Le journaliste Islam Bader était quelques instants avant le drame qui a emporté Ismaïl al-Ghoul et son collègue Rami al-Rifaï. Son véhicule pourtant reconnaissable à l’équipement de transmission, sur son toit, fut le premier à être ciblé. Fort heureusement, il venait juste de démarrer. Islam qui fait le serment de poursuivre son travail de journaliste à Gaza quel qu’en soit le prix, relate dans les détails l’assassinat d’Ismaïl et de Rami, assassinat qu’il qualifie de de prémédité et d’intentionnel. Voici son témoignage intégral :

« Ceci est mon témoignage à propos de ce qui s’est passé, aujourd’hui, mercredi 31 juillet 2024, à 4h de l’après-midi ? Nous étions à côté du domicile d’Ismaïl Haniyeh dans le camp de réfugiés d’al-Shatt, à l’ouest de la ville de Gaza. Nous assurions une couverture médiatique courante sur les réactions des gens après la disparition d’Ismaïl Haniyeh. On a réalisé les entretiens et c’est là que j’ai rencontré les confrères journalistes dont le journaliste martyr Ismaël al-Ghoul, notre compagnon pour al-Jazeera, et le journaliste martyr Rami al-Rifaï photographe de l’Agence nationale des médias. Il y avait également d’autres journalistes. Nous nous trouvions dans un endroit très éloigné des zones de combat, très éloigné ! Dans le ciel, il y avait des vols assez denses, comme ce vol-ci ! (Du doigt, il désigne un aéronef dont on entend les vrombissements du moteur) ; des avions de renseignement. J’avais terminé mon travail -de terrain- », relate Islam.
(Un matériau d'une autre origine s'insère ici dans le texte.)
Lemma run_generations_replays (mode : string) (gs : list Z) :
  forall o w r w' c0,
    run_generations mode gs o w = (r, w') ->
    replays c0 (trace w) (Some o, sim_state w) ->
    exists o_end, replays c0 (trace w') (Some o_end, sim_state w').
Proof.
  induction gs as [|g gs IH]; intros o w r w' c0 E Hw.
  - simpl in E. injection E as _ <-. now exists o.
  - rewrite run_generations_cons in E.
    destruct (run_generation g mode o w) as [r1 w1] eqn:E1.
    eapply run_generation_replays in E1; [|exact Hw].
    destruct E1 as (o1' & Hw1 & Ho1).
    destruct r1 as [o1|e1].
    + subst o1'. eapply IH; eassumption.
    + injection E as _ <-. now exists o1'.
Qed.

(** Whatever the outcome of a run, its trace is faithful. *)
Lemma run_cma_es_faithful (mode : string) (gens sigma_val : Z)
    (old_csv : list row) (s : sim) :
  faithful s (snd (run_cma_es mode gens sigma_val (initial_world old_csv s))).
Proof.
  unfold faithful, initial_world. rewrite run_cma_es_eq.
  cbn [output_csv stdout sim_state trace app].
  destruct (CMA initial_mean sigma_val) as [o|] eqn:Ec.
  2:{ exists None. cbn. constructor. }
  destruct (run_generations mode (range gens) o _) as [r w'] eqn:E.
  eapply run_generations_replays in E.
  - destruct E as (o_end & H). exists (Some o_end). exact H.
  - cbn [trace sim_state].
    apply (replays_cons _ _ (Some o, s)); [now apply step_CMA | constructor].
Qed.

(** A [tell] in a faithful trace is a [tell] that was made. *)
Lemma replays_tell (c0 c1 : collaborators) (t : list event)
    (sols back : list solution) :
  replays c0 t c1 -> In (EvTell sols back) t ->
  exists o o', tell sols o = Some (o', back).
Proof.
  intros H Hin. induction H as [c|c e c1 t c2 Hstep _ IH]; [contradiction|].
  destruct Hin as [->|Hin]; [|now apply IH].
  inversion Hstep; subst. eauto.
Qed.

(** ** Reading the trace, the console and the file *)

Lemma nth_error_combine {A B : Type} (l : list A) (l' : list B) (n : nat) :
  nth_error (combine l l') n =
  match nth_error l n, nth_error l' n with
  | Some a, Some b => Some (a, b)
  | _, _ => None
  end.
Proof.
  revert l' n. induction l as [|a l IH]; intros [|b l'] [|n]; simpl; auto.
  now destruct (nth_error l n).
Qed.

Lemma map_snd_combine {A B : Type} (l : list A) (l' : list B) :
  (length l' <= length l)%nat -> map snd (combine l l') = l'.
Proof.
  revert l'. induction l as [|a l IH]; intros [|b l'] H; simpl in *;
    try reflexivity; try lia.
  f_equal. apply IH. lia.
Qed.

Lemma map_combine_snd {A B C : Type} (f : B -> C) (l : list A)
    (l' : list B) :
  (length l' <= length l)%nat ->
  map (fun ab => f (snd ab)) (combine l l') = map f l'.
Proof.
  intros H. rewrite <- (map_map snd f). now rewrite map_snd_combine.
Qed.

Lemma told_app (t1 t2 : list event) : told (t1 ++ t2) = told t1 ++ told t2.
Proof. apply flat_map_app. Qed.

Lemma told_draw_events (g : Z) (mode : string) (l : list (Z * solution)) :
  told (draw_events g mode l) = [].
Proof. induction l as [|js l IH]; simpl; auto. Qed.

Lemma told_generation_events (mode : string) (gt : Z * telling) :
  told (generation_events mode gt) = [fst (snd gt)].
Proof.
  unfold generation_events. cbn [told flat_map app].
  fold (told (draw_events (fst gt) mode
                (combine (range (Z.of_nat (length (fst (snd gt)))))
                         (fst (snd gt)))
              ++ [EvTell (fst (snd gt)) (snd (snd gt))])).
  now rewrite told_app, told_draw_events.
Qed.

Lemma told_generations (mode : string) (l : list (Z * telling)) :
  told (flat_map (generation_events mode) l)
  = map (fun gt => fst (snd gt)) l.
Proof.
  induction l as [|gt l IH]; [reflexivity|].
  cbn [flat_map map]. now rewrite told_app, told_generation_events, IH.
Qed.

Lemma left_by_tell_app (t1 t2 : list event) :
  left_by_tell (t1 ++ t2) = left_by_tell t1 ++ left_by_tell t2.
Proof. apply flat_map_app. Qed.

Lemma left_by_tell_draw_events (g : Z) (mode : string)
    (l : list (Z * solution)) :
  left_by_tell (draw_events g mode l) = [].
Proof. induction l as [|js l IH]; simpl; auto. Qed.

Lemma left_by_tell_generation_events (mode : string) (gt : Z * telling) :
  left_by_tell (generation_events mode gt) = [snd (snd gt)].
Proof.
  unfold generation_events. cbn [left_by_tell flat_map app].
  fold (left_by_tell
          (draw_events (fst gt) mode
             (combine (range (Z.of_nat (length (fst (snd gt)))))
                      (fst (snd gt)))
           ++ [EvTell (fst (snd gt)) (snd (snd gt))])).
  now rewrite left_by_tell_app, left_by_tell_draw_events.
Qed.

Lemma left_by_tell_generations (mode : string) (l : list (Z * telling)) :
  left_by_tell (flat_map (generation_events mode) l)
  = map (fun gt => snd (snd gt)) l.
Proof.
  induction l as [|gt l IH]; [reflexivity|].
  cbn [flat_map map].
  now rewrite left_by_tell_app, left_by_tell_generation_events, IH.
Qed.

Lemma told_cut_short (g : Z) (mode : string) (slots : list Z)
    (t : list event) :
  cut_short g mode slots t -> told t = [].
Proof.
  intros (new & dang & _ & -> & Hd).
  rewrite told_app, told_draw_events.
  destruct Hd as [->|(x & ->)]; reflexivity.
Qed.

Lemma left_by_tell_cut_short (g : Z) (mode : string) (slots : list Z)
    (t : list event) :
  cut_short g mode slots t -> left_by_tell t = [].
Proof.
  intros (new & dang & _ & -> & Hd).
  rewrite left_by_tell_app, left_by_tell_draw_events.
  destruct Hd as [->|(x & ->)]; reflexivity.
Qed.

Lemma bests_app (o1 o2 : list line) : bests (o1 ++ o2) = bests o1 ++ bests o2.
Proof. apply flat_map_app. Qed.

Lemma bests_batches (l : list (Z * batch)) :
  bests (flat_map batch_lines l)
  = map (fun gb => (fst gb, snd (batch_first (snd gb)))) l.
Proof.
  induction l as [|gb l IH]; [reflexivity|].
  cbn [flat_map map]. rewrite bests_app, IH. reflexivity.
Qed.

(** Every pair collected in a generation was drawn in it, and the first
    pair collected is the evaluation of slot 0. *)
Lemma draw_in_generation (mode : string) (g : Z) (s0 : solution)
    (sols back : list solution) :
  In s0 sols -> In (EvAsk (fst s0)) (generation_events mode (g, (sols, back))).
Proof.
  intros Hin. apply In_nth_error in Hin as (k & Hk).
  assert (Hlt : (k < length sols)%nat) by (apply nth_error_Some; congruence).
  unfold generation_events. cbn [fst snd]. right. apply in_or_app. left.
  unfold draw_events. apply in_flat_map.
  exists (Z.of_nat k, s0). split; [|now left].
  apply nth_error_In with (n := k).
  rewrite nth_error_combine, range_nth by lia.
  unfold solution, candidate in *. now rewrite Hk.
Qed.

Lemma first_run_in_generation (mode : string) (g : Z) (s0 : solution)
    (others back : list solution) :
  In (EvRun NUM_ITERS (fst s0) mode (run_label g 0) (snd s0))
     (generation_events mode (g, (s0 :: others, back))).
Proof.
  unfold generation_events, range. cbn [fst snd length].
  rewrite Nat2Z.id. simpl. right. right. left. reflexivity.
Qed.

Lemma tell_in_generation (mode : string) (gt : Z * telling) :
  In (EvTell (fst (snd gt)) (snd (snd gt))) (generation_events mode gt).
Proof.
  unfold generation_events. right. apply in_or_app. right. now left.
Qed.

(** Every generation that ran in full is in the trace. *)
Lemma batch_in_trace (gs : list Z) (done : list batch)
    (g : Z) (b : batch) :
  In (g, b) (combine gs done) ->
  In (g, batch_telling b) (combine gs (map batch_telling done)).
Proof.
  revert done. induction gs as [|g0 gs IH]; intros [|b0 done]; simpl;
    try contradiction.
  intros [[= -> ->]|H]; [now left | right; now apply IH].
Qed.

(** In every outcome the generations that ran in full are no more than
    those asked for. *)
Lemma done_length (mode : string) (gens : Z) (done : list batch)
    (t : list event) (out : list line) (r : res unit) :
  match r with
  | Ok _ => length done = length (range gens) /\ t = [] /\ out = []
  | Raise e =>
      exists g, nth_error (range gens) (length done) = Some g /\
                stopped mode g e t out
  end ->
  (length done <= length (range gens))%nat.
Proof.
  destruct r as [u|e].
  - intros (Hl & _). lia.
  - intros (g & Hg & _).
    assert (H : nth_error (range gens) (length done) <> None) by congruence.
    apply nth_error_Some in H. lia.
Qed.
« À peine ai-je démarré, qu’un missile heurte de plein fouet l’endroit. Mes confrères m’ont informé que le projectile a frappé l’endroit exact où était garée ma voiture. Immédiatement, on a décidé d’évacuer les lieux. Il y avait deux véhicules, cette voiture qui appartient à l’Agence nationale (Islam montre un véhicule de couleur blanche, stationné juste derrière lui, reconnaissable à son équipement de transmission sur son toit) et la voiture particulière d’Ismaïl al-Ghoul », poursuit Islam.
« Les journalistes encore présents sur les lieux ont été répartis à bord des deux voitures et sentant le danger imminent, ont pris deux directions différentes. Ce qui s’est passé ensuite, c’est que juste après, rue Âdia, tout près de l’endroit où nous étions, fut ciblée la Jeep dans laquelle se trouvaient Ismaïl et le martyr Rami. Ils ont été tués sur le coup. C’est ce qui s’est passé, un ciblage direct et intentionnel. Il n’y a aucun moyen pour (soutenir) qu’il ne soit pas intentionnel, ou qu’il soit hasardeux ou pour avancer un quelconque risque d’erreur ou quelque chose d’autre », s’insurge Islam avec beaucoup de dignité et de professionnalisme avant de faire le serment : « Israël poursuit l’assassinat de journalistes. Avec le meurtre de Rami et d’Ismaïl, le nombre de journalistes martyrs s’élève à 165 victimes, femmes et hommes. Nous espérons qu’ils soient les derniers journalistes martyrs, mais malheureusement, Israël a les mains libres et donc il y aura d’autres martyrs qui tomberont. Malgré cela nous poursuivrons cette couverture, avec les enfants de notre peuple, des crimes d’Israël et nous n’allons pas cesser ».